Many amateur athletes convert to such tires on racing and gravel bikes as well as mountain bikes. Anyone who has ever fitted tubeless tires knows that this does not work without sealant and almost always only with a special pump. In addition, it involves a relatively large amount of effort.

The AirTag sits securely in the tire, protected from the sealant by the rubber. In principle, its rotating mass leads to an imbalance when driving at high speeds. However, this bracket does not fit into narrow road bike tires anyway. Because of the dimensions of the Apple gadget, the tires must be at least 38 millimeters wide.

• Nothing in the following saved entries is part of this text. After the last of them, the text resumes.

(** A document followed by white space only is a JSON text, and it reads as
    the document. *)
Theorem loads_encode j ws :
  skip_ws ws = [] -> delimited ws ->
  loads (encode j ++ ws) = Some (utf16_json j).
Proof.
  intros Hws Hd. unfold loads.
  rewrite parse_value_encode; [now rewrite Hws | | assumption].
  pose proof (size_le_length j). rewrite length_app. lia.
Qed.

(** *** The text is printable ASCII *)

Lemma hexdigit_printable d : printable (hexdigit d).
Proof.
  unfold hexdigit.
  destruct (nth_in_or_default (N.to_nat d) hexdigits 48) as [H| ->];
    [|unfold printable; lia].
  revert H. generalize (nth (N.to_nat d) hexdigits 48). intros c H.
  unfold hexdigits in H. cbn [In] in H. unfold printable.
  repeat (destruct H as [<-|H]; [lia|]). destruct H.
Qed.

Lemma u_escape_printable n : Forall printable (u_escape n).
Proof.
  unfold u_escape.
  repeat (constructor; try apply hexdigit_printable); unfold printable; lia.
Qed.

Lemma encode_char_printable c : Forall printable (encode_char c).
Proof.
  unfold encode_char.
  destruct (ESCAPE_ASCII c) eqn:E.
  - unfold replace.
    destruct (ESCAPE_DCT c) as [e|] eqn:D.
    + unfold ESCAPE_DCT in D.
      repeat match type of D with
             | (if ?a =? ?b then _ else _) = _ =>
                 destruct (a =? b);
                 [injection D as <-; repeat constructor; unfold printable; lia|]
             end.
      discriminate.
    + destruct (c <? 0x10000).
      * apply u_escape_printable.
      * apply Forall_app; split; apply u_escape_printable.
  - unfold ESCAPE_ASCII in E.
    apply orb_false_iff in E as [_ E].
    apply negb_false_iff, andb_true_iff in E as [E1 E2].
    apply N.leb_le in E1, E2. repeat constructor; assumption.
Qed.

Lemma encode_basestring_ascii_printable s :
  Forall printable (encode_basestring_ascii s).
Proof.
  unfold encode_basestring_ascii.
  apply Forall_app; split; [repeat constructor; unfold printable; lia|].
  apply Forall_app; split; [|repeat constructor; unfold printable; lia].
  apply Forall_flat_map, Forall_forall. intros c _. apply encode_char_printable.
Qed.

Lemma join_printable parts :
  Forall (Forall printable) parts -> Forall printable (join parts).
Proof.
  induction 1 as [|x l Hx Hl IH]; [constructor|].
  destruct l as [|y l]; [assumption|].
  change (join (x :: y :: l)) with (x ++ item_separator ++ join (y :: l)).
  apply Forall_app; split; [assumption|].
  apply Forall_app; split; [|assumption].
  repeat constructor; unfold printable; lia.
Qed.

Theorem encode_printable j : Forall printable (encode j).
Proof.
  induction j as [s|z|l IH|m IH] using json_ind'; cbn [encode].
  - apply encode_basestring_ascii_printable.
  - apply int_repr_printable.
  - apply Forall_app; split; [repeat constructor; unfold printable; lia|].
    apply Forall_app; split; [|repeat constructor; unfold printable; lia].
    apply join_printable, Forall_map. exact IH.
  - apply Forall_app; split; [repeat constructor; unfold printable; lia|].
    apply Forall_app; split; [|repeat constructor; unfold printable; lia].
    apply join_printable, Forall_map.
    apply Forall_impl with (2 := IH). intros [k v] Hkv. cbn [snd] in Hkv.
    apply Forall_app; split; [apply encode_basestring_ascii_printable|].
    apply Forall_app; split; [repeat constructor; unfold printable; lia | assumption].
Qed.

(** *** Strings of the basic plane read back unchanged *)

Lemma utf16_bmp s : Forall (fun c => c < 0x10000) s -> utf16 s = s.
Proof.
  induction 1 as [|c s Hc Hs IH]; [reflexivity|].
  cbn [utf16 flat_map]. fold (utf16 s). rewrite IH.
  unfold utf16_units.
  destruct (N.ltb_spec c 0x10000); [reflexivity | lia].
Qed.

Lemma printable_bmp s : Forall printable s -> Forall (fun c => c < 0x10000) s.
Proof.
  apply Forall_impl. unfold printable. intros c H. lia.
Qed.
(** * ReportZen: the Firebase Admin bootstrap and the list-users action

    A shallow embedding of

    - [src/lib/firebase/admin.ts]: the module-level state
      ([adminAuthInstance], [initializationError], [isInitialized],
      [initializedVia]), [initializeFirebaseAdmin], the module-load call that
      wraps it, and the exported getter [getAdminAuth];
    - [src/actions/list-users.ts]: [listUsersAction].

    JavaScript values are an inductive type with the language's truthiness,
    [||] and [&&]; statements run in a state monad whose completions are the
    three the code uses (normal, [return], [throw]).  Strings are UTF-8
    text.  What a built-in or a synchronous SDK call throws is an [Error];
    what a promise is rejected with, and so what the two handlers that
    await one catch, is any value.  The runtime's
    [JSON.parse] and [Date] parsing are Section variables, the file system,
    the environment and the Admin SDK are fields of a [World]; a reference
    implementation of each is given for closed examples.  Console output is
    not modelled. *)

From Stdlib Require Import String Ascii List ZArith Lia Bool Arith.
From Stdlib Require Import DecimalString Sorted Permutation.
Import ListNotations.
Local Open Scope string_scope.
Set Warnings "-register-all".

(** ** JavaScript values, errors and string helpers *)
Module Js.
(** X16.  [UrhoWriteModel] writes the data of a vertex without an
    exception exactly when the vertex has every element the buffer's mask
    names, as far as the writer reads it (a position, a normal and a
    tangent; four color bytes from 0 to 255; two floats of each UV; four
    weights with bone indices below 256) and every float fits single
    precision; the data then takes a number of bytes that only depends on
    the mask.  The data of a list of vertices is written exactly when each
    one is, and takes the vertex count times the vertex size. *)
Theorem vertex_data_is_count_times_size
    (h : list UrhoVertex) (mask : Z) (vertex : UrhoVertex) (ids : list nat) :
  writes (writeVertex mask vertex) (writable mask vertex) (vertexSize mask)
  /\ writes (writeVertices h mask ids) (forallb (writableAt h mask) ids)
            (length ids * vertexSize mask).
Proof.
  split; [apply writes_Vertex|apply writes_Vertices].
Qed.

Lemma writes_VertexBuffer (h : list UrhoVertex) (buffer : UrhoVertexBuffer) :
  writes (writeVertexBuffer h buffer)
         (vertexHeaderFits buffer
          && match elementMask buffer with
             | Some mask => forallb (writableAt h mask) (vertices buffer)
             | None => false
             end)
         (16 + length (vertices buffer)
               * match elementMask buffer with
                 | Some mask => vertexSize mask
                 | None => 0
                 end).
Proof.
  unfold writeVertexBuffer, vertexHeaderFits, writeLen.
  destruct (elementMask buffer) as [mask|].
  - eapply writes_ext.
    + apply writes_andThen; [apply writes_UInt|].
      apply writes_andThen; [apply writes_UInt|].
      apply writes_andThen; [apply writes_MorphRange|].
      apply writes_Vertices.
    + set (a := fitsUInt 4 (Z.of_nat (length (vertices buffer)))).
      set (b := fitsUInt 4 mask). set (c := morphRangeFits buffer).
      set (d := forallb (writableAt h mask) (vertices buffer)).
      now destruct a, b, c, d.
    + lia.
  - set (a := fitsUInt 4 (Z.of_nat (length (vertices buffer)))).
    set (c := morphRangeFits buffer).
    destruct (bytes (writeUInt (Z.of_nat (length (vertices buffer)))));
      simpl; now destruct a, c.
Qed.
(** X5.  On the reference backend the membership set of the page stays
    in step with the memberships table: if it holds the club ids the
    table has for the user, it still does after a join and after a leave,
    whether the write was accepted or refused. *)
Theorem memberships_stay_synced answers srv u clubId st :
  synced srv u st →
  (let r := Page.perform (PostgrestWrites.service answers) (handleJoin (Some u) clubId) st srv in
   synced (server r.2) u r.1.2) ∧
  (let r := Page.perform (PostgrestWrites.service answers) (handleLeave (Some u) clubId) st srv in
   synced (server r.2) u r.1.2).
Proof.
  unfold synced. intros Hs. split.
  - page_unfold. simpl. unfold PostgrestWrites.commit.
    destruct (PostgrestWrites.refused srv (joinRequest clubId u)); simpl; [done|].
    rewrite Hs. apply set_eq. intros c.
    rewrite elem_of_union, elem_of_singleton, !elem_of_stored_memberships.
    setoid_rewrite rows_of_insert. split.
    + intros [->|(r & Hin & Hu & Hc)].
      * eexists. split; [apply elem_of_app; right; apply list_elem_of_here|].
        split; reflexivity.
      * exists r. split; [|done]. apply elem_of_app. by left.
    + intros (r & [Hin|Hin%list_elem_of_singleton]%elem_of_app & Hu & Hc).
      * right. eauto.
      * left. subst r. vm_compute in Hc. congruence.
  - page_unfold. simpl. unfold PostgrestWrites.commit.
    destruct (PostgrestWrites.refused srv (leaveRequest clubId u)); simpl; [done|].
    rewrite Hs. apply set_eq. intros c.
    rewrite elem_of_difference, elem_of_singleton, !elem_of_stored_memberships.
    setoid_rewrite rows_of_insert. split.
    + intros [(r & Hin & Hu & Hc) Hne].
      exists r. split; [|done]. apply list_elem_of_filter. split; [|done].
      simpl. rewrite Hu, Hc. apply andb_false_iff. left. by apply String.eqb_neq.
    + intros (r & [Hf Hin]%list_elem_of_filter & Hu & Hc).
      split; [eauto|]. intros ->. simpl in Hf.
      rewrite Hu, Hc, !String.eqb_refl in Hf. done.
Qed.
Lemma lines_from_nth (symbols : list string) (delimiter : string) :
  forall (k i : nat) (symbol : string),
    nth_error symbols i = Some symbol ->
    nth_error (lines_from cxa_demangle k symbols delimiter) i
    = Some (render_frame cxa_demangle (k + i) symbol delimiter).
Proof.
  induction symbols as [|s symbols IH]; intros k i symbol Hnth.
  - destruct i; discriminate.
  - destruct i as [|i]; simpl in *.
    + injection Hnth as ->. now rewrite Nat.add_0_r.
    + rewrite (IH (S k) i symbol Hnth). do 2 f_equal. lia.
Qed.

(** The loop, started at index [|done|] with [rest] still to render,
    appends the lines of [rest] to the stream. *)
Lemma render_loop_lines (delimiter : string) :
  forall (rest done : list string) (backtrace : string),
    render_loop cxa_demangle (done ++ rest)%list delimiter
      (List.length rest) (List.length done) backtrace
    = Some (backtrace
              ++ join_lines (lines_from cxa_demangle (List.length done)
                               rest delimiter)).
Proof.
  induction rest as [|s rest IH]; intros done backtrace; simpl.
  - now rewrite string_app_nil_r.
  - rewrite nth_error_app2 by lia. rewrite Nat.sub_diag. simpl.
    replace (done ++ s :: rest)%list with ((done ++ [s]) ++ rest)%list
      by now rewrite <- app_assoc.
    replace (S (List.length done)) with (List.length (done ++ [s])%list)
      by (rewrite length_app; simpl; lia).
    rewrite IH. now rewrite string_app_assoc.
Qed.

(** With the array [backtrace_symbols] promises (one string per frame),
    the result is the lines of the frames, one after the other. *)
Lemma backtraceFramesToString_lines
    (frames : list Z) (symbols : list string) (delimiter : string) :
  backtrace_symbols frames = Some symbols ->
  List.length symbols = List.length frames ->
  backtraceFramesToString show_ptr backtrace_symbols cxa_demangle
    frames delimiter
  = Some (join_lines (rendered_lines cxa_demangle symbols delimiter)).
Proof.
  intros Hsym Hlen. unfold backtraceFramesToString, rendered_lines.
  rewrite Hsym, <- Hlen.
  exact (render_loop_lines delimiter symbols [] "").
Qed.
(** * sht2: a content-addressed blob store over HTTP (src/main.go)

    A shallow embedding of the upload and retrieval handlers of main.go,
    with the filesystem as an explicit finite map and the handlers as
    state-passing functions that also record the system calls they make.

    Handlers run one at a time.  The filesystem answers every call from
    its state alone: a call fails when the state makes it fail (a missing
    root, a file where a directory is needed), never by a device fault.
    Code that main.go calls from outside the repository (the BLAKE3 hasher,
    [mime.ParseMediaType], the multipart reader) is a field of [Env].
    The storage root is a cleaned absolute path, as the default
    [/home/sht2] is; module [Names] says what that buys. *)

From Stdlib Require Import ZArith NArith Ascii String List Lia Bool.
From Stdlib Require Floats DecimalString.
From stdpp Require Import gmap strings list fin_maps.

Local Open Scope string_scope.
Local Open Scope list_scope.
Local Open Scope Z_scope.

(* ===================================================================== *)
(** ** Bytes, strings and 64-bit integers *)
(* ===================================================================== *)

(** Go strings are byte sequences; [string] (a list of 8-bit [ascii]) has
    the same slicing and length.  Payload bytes are [Byte.byte]. *)
Abbreviation byte := Byte.byte.

(** [int64] arithmetic wraps around (two's complement). *)
Definition wrap64 (z : Z) : Z := (z + 2 ^ 63) mod 2 ^ 64 - 2 ^ 63.

Definition max_int64 : Z := 2 ^ 63 - 1.

(** [s[i:j]] for in-range indices. *)
Definition slice (s : string) (i j : nat) : string := substring i (j - i) s.

Fixpoint forall_chars (p : ascii -> bool) (s : string) : bool :=
  match s with
  | EmptyString => true
  | String c s' => p c && forall_chars p s'
  end.

(** [strings.Contains(s, "/")] *)
Fixpoint contains_slash (s : string) : bool :=
  match s with
  | EmptyString => false
  | String c s' => Ascii.eqb c "/" || contains_slash s'
  end.

(** [strings.TrimPrefix(s, "/")] *)
Definition TrimPrefix_slash (s : string) : string :=
  match s with
  | String c s' => if Ascii.eqb c "/" then s' else s
  | EmptyString => s
  end.
(** * check_rds_mysql: threshold engine, metric sampler and aggregation

    A shallow embedding of [check_rds_mysql.py] and the properties of its
    threshold evaluation ([compare_range], [compare]), unit expansion
    ([expand_unit]), bounded-retry sampler ([Metric.get_statistics],
    [Metric.get_current_value]) and the aggregation done by [main].

    Modelling conventions.
    - A Python [str] is a Rocq [string]; a character is a code point below 256.
    - A Python exception is a constructor of [exn]; code that can raise returns
      a [result].  [sys.exit(n)] is the exception [SystemExit n].
    - A Python [float] is a [pyfloat]: a binary64 value, given as the rational
      it stands for, the negative zero, an infinity or NaN.  [float], the
      true division of integers and the arithmetic on floats round to the
      nearest binary64 value, ties to even, with overflow and underflow
      ([round_float]).  The statistic of a datapoint is a finite float given
      by its value.
    - The collaborators (RDS, EC2, CloudWatch) are oracles of the record
      [collaborators]; every call and every printed line is appended to the
      trace of the [world]. *)

From Stdlib Require Import ZArith QArith Qpower Qround Bool List Ascii String
  Lia Permutation DecimalString.
From Stdlib Require DecimalPos.
Import ListNotations.

Local Open Scope Z_scope.
Local Open Scope string_scope.

(* ===================================================================== *)
(** ** Exceptions and results *)
(* ===================================================================== *)

Inductive exn : Type :=
| TypeError
| ValueError
| IndexError
| AttributeError
| ZeroDivisionError
| RuntimeError
| RecursionError
| OverflowError
| ClientError (msg : string)      (* botocore's BotoCoreError / ClientError *)
| SystemExit (code : Z).
(** X15.  The test [v.varValue > 0.5] has no guard for a missing value:
    when the status is Optimal and the [open] variable of some DC has no
    value, [solve_and_extract] raises TypeError instead of returning. *)
Theorem open_without_value_raises nodes demand lanes products sd ss cp shut
  mdl var d :
  build_model nodes demand lanes products sd ss cp shut = Ok (mdl, var) ->
  LpStatus (fst (cbc_solve mdl)) = "Optimal"%string ->
  In d (DC nodes) ->
  snd (cbc_solve mdl) (Open d) = None ->
  outcome (solve_and_extract nodes demand lanes products sd ss cp shut)
  = Err TypeError.
Proof.
  intros Hbm Hs Hd Hv.
  destruct (build_model_ok _ _ _ _ _ _ _ _ _ _ Hbm) as (pl & _ & Hb).
  destruct (build_body_ok _ _ _ _ _ _ _ _ _ Hb)
    as (obj & c2 & c3 & c4 & c5 & c6 & _ & _ & _ & _ & _ & _ & _ & Ev).
  unfold solve_and_extract. rewrite Hbm.
  destruct (cbc_solve mdl) as [code sol]. simpl in *.
  rewrite Hs. simpl. rewrite Ev. simpl.
  assert (He : open_table sol (open_dc nodes) = Err TypeError).
  { unfold open_table.
    destruct (mapM (fun d0 => Py.bind (open_shown (sol (Open d0)))
                                (fun b => Ok (d0, b))) (open_dc nodes))
      as [bs|e] eqn:Em.
    - assert (Hk : In d (open_dc nodes))
        by (apply (unique_In _ String.eqb_eq); assumption).
      destruct (mapM_ok_all _ _ _ Em _ Hk) as (y & Hy & _).
      rewrite Hv in Hy. discriminate.
    - apply mapM_err_inv in Em as (x & _ & Hx).
      destruct (sol (Open x)); simpl in Hx; [discriminate|].
      injection Hx as <-. reflexivity. }
  rewrite He. reflexivity.
Qed.

(** X16.  The flow table of an optimal run has at most one record for a
    key (From, To, Product, Period), and every record's key is a key of a
    flow variable. *)
Theorem flow_table_one_record_per_key nodes demand lanes products sd ss cp
  shut mdl var status res :
  build_model nodes demand lanes products sd ss cp shut = Ok (mdl, var) ->
  outcome (solve_and_extract nodes demand lanes products sd ss cp shut)
  = Ok (status, Some res) ->
  NoDup (map record_key (res_flow res)) /\
  (forall r, In r (res_flow res) -> In (record_key r) (flow var)).
Proof.
  intros Hbm Hr.
  destruct (solve_and_extract_optimal _ _ _ _ _ _ _ _ _ _ _ _ Hbm Hr)
    as (_ & -> & _).
  destruct (build_model_ok _ _ _ _ _ _ _ _ _ _ Hbm) as (pl & _ & Hb).
  destruct (build_body_ok _ _ _ _ _ _ _ _ _ Hb)
    as (obj & c2 & c3 & c4 & c5 & c6 & _ & _ & _ & _ & _ & _ & _ & ->).
  simpl.
  destruct (flow_table_keys (snd (cbc_solve mdl)) (flow_keys demand pl products))
    as [H1 H2].
  - apply unique_NoDup. apply key4_eqb_eq.
  - split; [assumption|]. intros r Hin. apply H2. apply in_map. assumption.
Qed.
(** * Anchor encoders of 3DSSD ([lib/utils/anchor_encoder.py])

    A shallow embedding of the four anchor encoders and of the NumPy and
    TensorFlow primitives they are built from, followed by the properties the
    specification states about them.

    Numbers.  The source computes on IEEE floating-point arrays.  The
    embedding idealises every floating-point number as a real number ([R]):
    [+], [-], [*], [/], [sqrt], [log] and the floored modulo are the exact
    operations, so rounding, NaN and infinities are outside the model.  The
    places where the source would produce NaN or an infinity (a zero divisor,
    the logarithm of a non-positive number) are excluded by the hypotheses of
    the theorems that mention them.

    Rounding.  Where rounding decides what the source returns (the class of
    an angle within rounding of a bin boundary), the real-number embedding
    and the source part ways.  For the angle encoder the file therefore has a
    second embedding, [Binary64.encode_angle2class_np], on IEEE binary64
    numbers with every operation rounded as the source rounds it; the
    statements about rounding are made of that one, and every statement about
    the real-number embedding says that it holds in exact real arithmetic.

    Errors.  A Python exception is a value: every function that can raise
    returns a [result]. *)

From Stdlib Require Import Reals Lra Lia ZArith List Bool Zfloor.
From Stdlib Require Floats.
Import ListNotations.

Open Scope R_scope.

(** ** Python exceptions as results *)

Inductive exn : Type :=
| AssertionError
| ZeroDivisionError
| ValueError
| IndexError
| OverflowError.

Inductive result (A : Type) : Type :=
| Ok (a : A)
| Raise (e : exn).

Arguments Ok {A} a.
Arguments Raise {A} e.

Definition bind {A B : Type} (m : result A) (k : A -> result B) : result B :=
  match m with
  | Ok a => k a
  | Raise e => Raise e
  end.

Notation "x <- m ;; k" := (bind m (fun x => k))
  (at level 61, m at next level, right associativity).
Notation "' p <- m ;; k" := (bind m (fun x => match x with p => k end))
  (at level 61, p pattern, m at next level, right associativity).

(** [mapM f l]: run [f] on every element, left to right, stopping at the
    first exception. *)
Fixpoint mapM {A B : Type} (f : A -> result B) (l : list A) : result (list B) :=
  match l with
  | [] => Ok []
  | a :: l' => b <- f a ;; bs <- mapM f l' ;; Ok (b :: bs)
  end.

(** ** Comparisons of reals as booleans *)

Definition Rleb (x y : R) : bool := if Rle_dec x y then true else false.
Definition Rgeb (x y : R) : bool := if Rge_dec x y then true else false.

(** ** Scalar NumPy primitives *)

Module Np.

(** [np.mod(x, y)], also the [%] of arrays: the floored remainder, which has
    the sign of the divisor.  ([mod] is a reserved word, hence [mod_].) *)
Definition mod_ (x y : R) : R := x - IZR (Zfloor (x / y)) * y.

(** [x.astype(np.int)]: conversion of a float to an integer truncates
    towards zero. *)
Definition astype_int (x : R) : Z :=
  if Rle_dec 0 x then Zfloor x else Zceil x.

(** [np.all] of a boolean array. *)
Definition all (l : list bool) : bool := forallb (fun b => b) l.

(** [np.logical_and], elementwise. *)
Fixpoint logical_and (a b : list bool) : list bool :=
  match a, b with
  | x :: a', y :: b' => (x && y)%bool :: logical_and a' b'
  | _, _ => []
  end.

End Np.

(** ** Encode Angle *)

(** An array of any shape is handled elementwise by [encode_angle2class_np],
    so the angle array is embedded flattened, as the list of its elements (a
    scalar is the one-element list).  [num_class] is a Python integer.

    [float(num_class)] is [0.0] when [num_class] is [0], and the Python
    division [2*np.pi/0.0] raises [ZeroDivisionError]; the later division by
    [num_class] is only reached when [num_class] is not [0]. *)

Definition py_div (x y : R) : result R :=
  if Req_dec_T y 0 then Raise ZeroDivisionError else Ok (x / y).

Definition py_assert (b : bool) : result unit :=
  if b then Ok tt else Raise AssertionError.

(** Elementwise binary operation on two flattened arrays of one shape. *)
Fixpoint zip_with {A B C : Type} (f : A -> B -> C) (a : list A) (b : list B)
  : list C :=
  match a, b with
  | x :: a', y :: b' => f x y :: zip_with f a' b'
  | _, _ => []
  end.

Definition encode_angle2class_np (angle : list R) (num_class : Z)
  : result (list Z * list R) :=
  let angle := map (fun a => Np.mod_ a (2 * PI)) angle in
  _ <- py_assert (Np.all (Np.logical_and
                            (map (fun a => Rgeb a 0) angle)
                            (map (fun a => Rleb a (2 * PI)) angle))) ;;
  angle_per_class <- py_div (2 * PI) (IZR num_class) ;;
  let shifted_angle :=
    map (fun a => Np.mod_ (a + angle_per_class / 2) (2 * PI)) angle in
  let class_id :=
    map (fun s => Np.astype_int (s / angle_per_class)) shifted_angle in
  let residual_angle :=
    zip_with (fun s c => s - (IZR c * angle_per_class + angle_per_class / 2))
             shifted_angle class_id in
  (* finally normalize residual angle to [0, 1] *)
  let residual_angle :=
    map (fun r => r / (2 * PI / IZR num_class)) residual_angle in
  Ok (class_id, residual_angle).

(** ** Encode Angle, in binary64

    The same function on IEEE binary64 numbers (Rocq's primitive floats),
    operation by operation, with the rounding of every [+], [-], [*] and
    [/].  It is used for the statements that depend on rounding; the
    embedding on real numbers above is the one that every other statement is
    about. *)

Module Binary64.
Import PrimFloat SpecFloat FloatOps.

(** [np.pi], [0x1.921fb54442d18p+1]. *)
Definition pi : float := SF2Prim (S754_finite false 7074237752028440 (-51)).

(** Conversion of an integer to a float, correctly rounded (to nearest,
    ties to even); an integer beyond the largest float gives an infinity. *)
Definition of_int (z : Z) : float :=
  SF2Prim (binary_normalize prec emax z 0 false).

(** [float(n)] of a Python integer: [OverflowError] when [n] is too large
    for a float. *)
Definition py_float (n : Z) : result float :=
  let f := of_int n in
  if is_infinity f then Raise OverflowError else Ok f.

(** Python's [x / y] on floats. *)
Definition py_div (x y : float) : result float :=
  if is_zero y then Raise ZeroDivisionError else Ok (x / y)%float.

(** C's [fmod]: the remainder of the division truncated towards zero; it is
    computed exactly and has the sign of [x]. *)
Definition fmod (x y : float) : float :=
  match Prim2SF x, Prim2SF y with
  | S754_finite sx mx ex, S754_finite _ my ey =>
      let e := Z.min ex ey in
      match Z.rem (Zpos mx * 2 ^ (ex - e)) (Zpos my * 2 ^ (ey - e)) with
      | Zpos r => SF2Prim (S754_finite sx r e)
      | _ => if sx then neg_zero else zero
      end
  | S754_finite _ _ _, S754_infinity _ => x
  | S754_zero _, S754_finite _ _ _ => x
  | S754_zero _, S754_infinity _ => x
  | _, _ => nan
  end.

(** [np.mod(a, b)], also the [%] of arrays: [fmod], moved by [b] when its
    sign is not the sign of [b] (NumPy's [npy_divmod]). *)
Definition mod_ (a b : float) : float :=
  let m := fmod a b in
  if is_zero b then m
  else if negb (m =? zero)%float then
         if xorb (b <? zero)%float (m <? zero)%float then (m + b)%float else m
       else if (b <? zero)%float then neg_zero else zero.

(** [x.astype(np.int)] with a 64-bit [np.int]: truncation towards zero; a
    NaN, an infinity or a value outside the 64-bit range converts to
    [-2^63]. *)
Definition astype_int (x : float) : Z :=
  match Prim2SF x with
  | S754_zero _ => 0%Z
  | S754_finite s m e =>
      let v := if (0 <=? e)%Z then (Zpos m * 2 ^ e)%Z
               else (Zpos m / 2 ^ (- e))%Z in
      let v := if s then (- v)%Z else v in
      if ((- 2 ^ 63 <=? v) && (v <? 2 ^ 63))%Z then v else (- 2 ^ 63)%Z
  | _ => (- 2 ^ 63)%Z
  end.

Definition encode_angle2class_np (angle : list float) (num_class : Z)
  : result (list Z * list float) :=
  let two_pi := (of_int 2 * pi)%float in
  let angle := map (fun a => mod_ a two_pi) angle in
  _ <- py_assert (Np.all (Np.logical_and
                            (map (fun a => (zero <=? a)%float) angle)
                            (map (fun a => (a <=? two_pi)%float) angle))) ;;
  float_num_class <- py_float num_class ;;
  angle_per_class <- py_div two_pi float_num_class ;;
  let shifted_angle :=
    map (fun a => mod_ (a + angle_per_class / of_int 2) two_pi)%float angle in
  let class_id :=
    map (fun s => astype_int (s / angle_per_class)%float) shifted_angle in
  let residual_angle :=
    zip_with (fun s c =>
                (s - (of_int c * angle_per_class
                      + angle_per_class / of_int 2))%float)
             shifted_angle class_id in
  (* finally normalize residual angle to [0, 1] *)
  let residual_angle :=
    map (fun r => (r / (two_pi / float_num_class))%float) residual_angle in
  Ok (class_id, residual_angle).

(** The Python expression [p*np.pi/q]. *)
Definition pi_times (p q : Z) : float := (of_int p * pi / of_int q)%float.

(** The Python expression [theta + 2*np.pi*k]. *)
Definition plus_turns (theta : float) (k : Z) : float :=
  (theta + of_int 2 * pi * of_int k)%float.

(** The Python expression [theta + 2*np.pi/num_class], an angle turned by
    one bin. *)
Definition plus_bin (theta : float) (num_class : Z) : float :=
  (theta + of_int 2 * pi / of_int num_class)%float.

End Binary64.

(** ** Tensors

    A tensor of shape [[bs, points_num, k]] is a list of [bs] lists of
    [points_num] rows of [k] numbers; a tensor of shape [[bs, points_num]]
    is a list of [bs] rows of [points_num] numbers. *)

Definition tensor2 : Type := list (list R).
Definition tensor3 : Type := list (list (list R)).

Definition shape2 {X : Type} (bs n : nat) (t : list (list X)) : Prop :=
  length t = bs /\ Forall (fun r => length r = n) t.

Definition shape3 (bs n k : nat) (t : tensor3) : Prop :=
  shape2 bs n t /\ Forall (Forall (fun row => length row = k)) t.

That's too much even for many gravel bikes. Such thick tires are more likely to be found on heavier touring bikes, e-bikes and (e-)mountain bikes. Fast cyclists with light rims will not be able or willing to use the tubeless AirTag holder. On heavy rims, on the other hand, the weight of the AirTag is not noticeable.

When tested with a gravel bike with 40 tires and commercially available rims, the holder and thus the AirTag protruded far out of the rim into the tire. In the event of a sudden puncture, the AirTag holder would probably break off. It would be even worse if the holder or valve did not break, but the rim was damaged by a bending valve.

What I liked: The AirTag is really well hidden, no thief can get on it. And if he did, he would have to pry off the tire to find the gadget.

The less: This AirTag holder only fits a few bikes and takes a lot of work to assemble. In the event of a sudden flat foot, there is a risk of damage.

For whom the Tubless AirTag holder is suitable: For gravel and mountain bikers who already ride tubeless.